(Data items)
Lemma alpn_extension_has_iff exts w : alpn_extension_has exts w = true ↔ offers exts w.
Proof.
  unfold alpn_extension_has, offers. rewrite find_extension_first.
  destruct (first_of 16 (visited exts)) as [d|]; cbn [mbind option_bind];
    [|split; [done|intros (?&?&?&?&?&?&_); done]].
  split.
  - destruct (prefixed_list d) as [lst|] eqn:P; [|done]. cbn [mbind option_bind].
    destruct (has_loop _ _ _ _) as [[]|] eqn:E; [|done..]. intros _.
    apply prefixed_list_iff in P as (rest & Ed & B).
    apply (has_loop_iff _ [] lst) in E as (before & after & El & F & Bw); [|lia].
    by exists d, lst, rest, before, after.
  - intros (d' & lst & rest & before & after & [= <-] & Ed & B & El & F & Bw).
    rewrite (proj2 (prefixed_list_iff d lst)) by eauto. cbn [mbind option_bind].
    assert (has_loop (S (length lst)) lst w 0 = Some true) as ->; [|done].
    apply (has_loop_iff _ [] lst); [lia|]. eauto.
Qed.

Lemma names_loop_iff fuel pre suf out res :
  (length suf < fuel)%nat →
  names_loop fuel (pre ++ suf) (length pre) out = Some res ↔
  ∃ names, suf = wire8 names ∧ Forall (λ n, blen n < 256) names ∧
    res = out ++ omap from_utf8 names.
Proof.
  revert pre suf out. induction fuel as [|fuel IH]; intros pre suf out Hf; [lia|]. cbn [names_loop].
  rewrite length_app. destruct suf as [|b rest].
  { destruct (Nat.ltb_spec (length pre) (length pre + length (@nil byte))) as [L|_]; [cbn in L; lia|].
    split.
    - intros [= <-]. exists []. cbn. by rewrite app_nil_r.
    - intros ([|n names] & E & _ & ->); [cbn; by rewrite app_nil_r|done]. }
  destruct (Nat.ltb_spec (length pre) (length pre + length (b :: rest))) as [_|L]; [|cbn in L; lia].
  rewrite list_lookup_middle by done. cbn [mbind option_bind]. rewrite (entry_at pre b rest _ eq_refl).
  set (n := N.to_nat (N_of_byte b)).
  assert (∀ x y, b :: rest = byte_of_N (blen x) :: x ++ y → blen x < 256 →
    (n <= length rest)%nat ∧ take n rest = x ∧ drop n rest = y) as Head.
  { intros x y [= -> ->] Bx. unfold n. rewrite small_byte, to_nat_blen by done.
    rewrite length_app, take_app_length, drop_app_length. split; [lia|done]. }
  destruct (Nat.leb_spec n (length rest)) as [L|L]; cbn [mbind option_bind].
  2: { split; [done|]. intros ([|x names] & E & F & _); [done|].
       apply list.Forall_cons in F as [Bx _]. cbn [wire8 flat_map app] in E.
       apply Head in E as [? _]; [lia|done]. }
  assert (byte_of_N (blen (take n rest)) = b ∧ blen (take n rest) < 256) as [Eb Bn].
  { unfold blen. rewrite length_take, Nat.min_l by done. unfold n. rewrite N2Nat.id.
    split; [apply byte_of_N_of_byte|apply N_of_byte_bound]. }
  set (out' := match from_utf8 (take n rest) with Some s => out ++ [s] | None => out end).
  assert (∀ names, out' ++ omap from_utf8 names = out ++ omap from_utf8 (take n rest :: names)) as Out.
  { intros names. unfold out'. cbn [omap list_omap]. destruct (from_utf8 (take n rest)); [|done].
    by rewrite <- app_assoc. }
  specialize (IH (pre ++ b :: take n rest) (drop n rest) out').
  rewrite length_drop in IH. cbn [length] in Hf. specialize (IH ltac:(lia)).
  rewrite <- app_assoc in IH. cbn [app] in IH. rewrite take_drop, length_app in IH.
  cbn [length] in IH. rewrite length_take, Nat.min_l in IH by done.
  replace (length pre + (1 + n))%nat with (length pre + S n)%nat by lia. rewrite IH. split.
  - intros (names & E & F & ->). exists (take n rest :: names).
    split; [|split; [by constructor|by rewrite Out]].
    cbn [wire8 flat_map app]. rewrite Eb. fold (wire8 names). by rewrite <- E, take_drop.
  - intros ([|x names] & E & F & ->); [done|]. apply list.Forall_cons in F as [Bx F].
    cbn [wire8 flat_map app] in E. apply Head in E as (_ & <- & E); [|done].
    exists names. by rewrite Out.
Qed.

Lemma server_name_unique exts s s' : server_name exts s → server_name exts s' → s = s'.
Proof. rewrite <- !sni_from_extensions_iff. congruence. Qed.

Lemma ex_some {A} (a : A) (P : A → Prop) : (∃ x, Some a = Some x ∧ P x) ↔ P a.
Proof. naive_solver. Qed.
Lemma ex_none {A} (P : A → Prop) : (∃ x, None = Some x ∧ P x) ↔ False.
Proof. naive_solver. Qed.
Lemma no_some {A} (a : A) : (∀ x, ¬ Some a = Some x) ↔ False.
Proof. naive_solver. Qed.
Lemma all_none {A} : (∀ x : A, ¬ None = Some x) ↔ True.
Proof. naive_solver. Qed.

Lemma true_true : true = true ↔ True.
Proof. done. Qed.
Lemma false_true : false = true ↔ False.
Proof. done. Qed.
Lemma true_false : true = false ↔ False.
Proof. done. Qed.
Lemma false_false : false = false ↔ True.
Proof. done. Qed.

(** Close a decided routing table: the tests are constants, the route is one value. *)
Ltac route_cases :=
  cbn beta iota;
  repeat setoid_rewrite true_true; repeat setoid_rewrite false_true;
  repeat setoid_rewrite true_false; repeat setoid_rewrite false_false;
  intuition (subst; congruence).

(** No protocol of the tunnel's own services is offered. *)
Definition no_service (exts : bytes) : Prop :=
  ¬ offers exts CT_EDGE_ALPN ∧ ¬ offers exts CT_EDGE_CHANNEL_ALPN ∧
  ¬ offers exts CT_EDGE_CHANNEL_KA_ALPN ∧ ¬ offers exts CT_EDGE_RELAY_ALPN.

(** The reserved name of the channel fallback, in any case. *)
Definition reserved (s : bytes) : Prop := to_ascii_lowercase s = CT_EDGE_CHANNEL_FALLBACK_SNI.

Lemma reserved_iff s : eq_ignore_ascii_case s CT_EDGE_CHANNEL_FALLBACK_SNI = true ↔ reserved s.
Proof. unfold eq_ignore_ascii_case. by rewrite bool_decide_eq_true. Qed.

(** Where the front door routes a ClientHello, in terms of what it offers and names: the
    relay protocol first, then the channel protocols or (below the relay gate) the reserved
    name, then a terminated host, then a browser tunnel to any other name; a web protocol
    without a name goes to the default host; anything else, and anything that is no
    ClientHello, is refused. Hosts are handed on in lower case. *)
Theorem front_door_routes hello is_terminate_host default_host :
  let route := classify_front_door hello is_terminate_host default_host in
  (client_hello_extensions hello = None → route = Reject) ∧
  ∀ exts, client_hello_extensions hello = Some exts →
    (route = EdgeRelay ↔ offers exts CT_EDGE_ALPN) ∧
    (route = ChannelBroker ↔ ¬ offers exts CT_EDGE_ALPN ∧
      (offers exts CT_EDGE_CHANNEL_ALPN ∨ offers exts CT_EDGE_CHANNEL_KA_ALPN ∨
       (¬ offers exts CT_EDGE_RELAY_ALPN ∧ ∃ s, server_name exts s ∧ reserved s))) ∧
    (route = RelayGate ↔ offers exts CT_EDGE_RELAY_ALPN ∧ ¬ offers exts CT_EDGE_ALPN ∧
      ¬ offers exts CT_EDGE_CHANNEL_ALPN ∧ ¬ offers exts CT_EDGE_CHANNEL_KA_ALPN) ∧
    (∀ host, route = Proxy host ↔ no_service exts ∧
      ((∃ s, server_name exts s ∧ ¬ reserved s ∧ is_terminate_host s = true ∧
             host = to_ascii_lowercase s) ∨
       ((∀ s, ¬ server_name exts s) ∧ (offers exts (lit "http/1.1") ∨ offers exts (lit "h2")) ∧
        ∃ d, default_host = Some d ∧ host = to_ascii_lowercase d))) ∧
    (∀ host, route = BrowserTunnel host ↔ no_service exts ∧
      ∃ s, server_name exts s ∧ ¬ reserved s ∧ is_terminate_host s = false ∧
           host = to_ascii_lowercase s).
Proof.
  cbn zeta. unfold classify_front_door, no_service. split.
  { intros ->. cbn. done. }
  intros exts ->. cbn [fmap option_fmap option_map default mbind option_bind]. unfold id.
  setoid_rewrite <- alpn_extension_has_iff. setoid_rewrite <- sni_from_extensions_iff.
  setoid_rewrite <- reserved_iff.
  destruct (alpn_extension_has exts CT_EDGE_ALPN); [by route_cases|].
  destruct (alpn_extension_has exts CT_EDGE_CHANNEL_ALPN); cbn [orb]; [by route_cases|].
  destruct (alpn_extension_has exts CT_EDGE_CHANNEL_KA_ALPN); [by route_cases|].
  destruct (alpn_extension_has exts CT_EDGE_RELAY_ALPN); [by route_cases|].
  destruct (sni_from_extensions exts) as [s|].
  - setoid_rewrite ex_some. setoid_rewrite no_some.
    destruct (eq_ignore_ascii_case s CT_EDGE_CHANNEL_FALLBACK_SNI); [by route_cases|].
    destruct (is_terminate_host s); route_cases.
  - setoid_rewrite ex_none. setoid_rewrite all_none.
    destruct (alpn_extension_has exts (lit "http/1.1")), (alpn_extension_has exts (lit "h2"));
      cbn [orb]; (destruct default_host as [d|]; [setoid_rewrite ex_some|setoid_rewrite ex_none]);
      route_cases.
Qed.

● YOUR OBJECTIVE
Give back exactly the lines above, from the line containing "revert pre suf" through the line containing "apply list.Forall_cons in F as [Bx _].", with both end lines and nothing more.

● RESPONSE BELOW
  revert pre suf out. induction fuel as [|fuel IH]; intros pre suf out Hf; [lia|]. cbn [names_loop].
  rewrite length_app. destruct suf as [|b rest].
  { destruct (Nat.ltb_spec (length pre) (length pre + length (@nil byte))) as [L|_]; [cbn in L; lia|].
    split.
    - intros [= <-]. exists []. cbn. by rewrite app_nil_r.
    - intros ([|n names] & E & _ & ->); [cbn; by rewrite app_nil_r|done]. }
  destruct (Nat.ltb_spec (length pre) (length pre + length (b :: rest))) as [_|L]; [|cbn in L; lia].
  rewrite list_lookup_middle by done. cbn [mbind option_bind]. rewrite (entry_at pre b rest _ eq_refl).
  set (n := N.to_nat (N_of_byte b)).
  assert (∀ x y, b :: rest = byte_of_N (blen x) :: x ++ y → blen x < 256 →
    (n <= length rest)%nat ∧ take n rest = x ∧ drop n rest = y) as Head.
  { intros x y [= -> ->] Bx. unfold n. rewrite small_byte, to_nat_blen by done.
    rewrite length_app, take_app_length, drop_app_length. split; [lia|done]. }
  destruct (Nat.leb_spec n (length rest)) as [L|L]; cbn [mbind option_bind].
  2: { split; [done|]. intros ([|x names] & E & F & _); [done|].
       apply list.Forall_cons in F as [Bx _]. cbn [wire8 flat_map app] in E.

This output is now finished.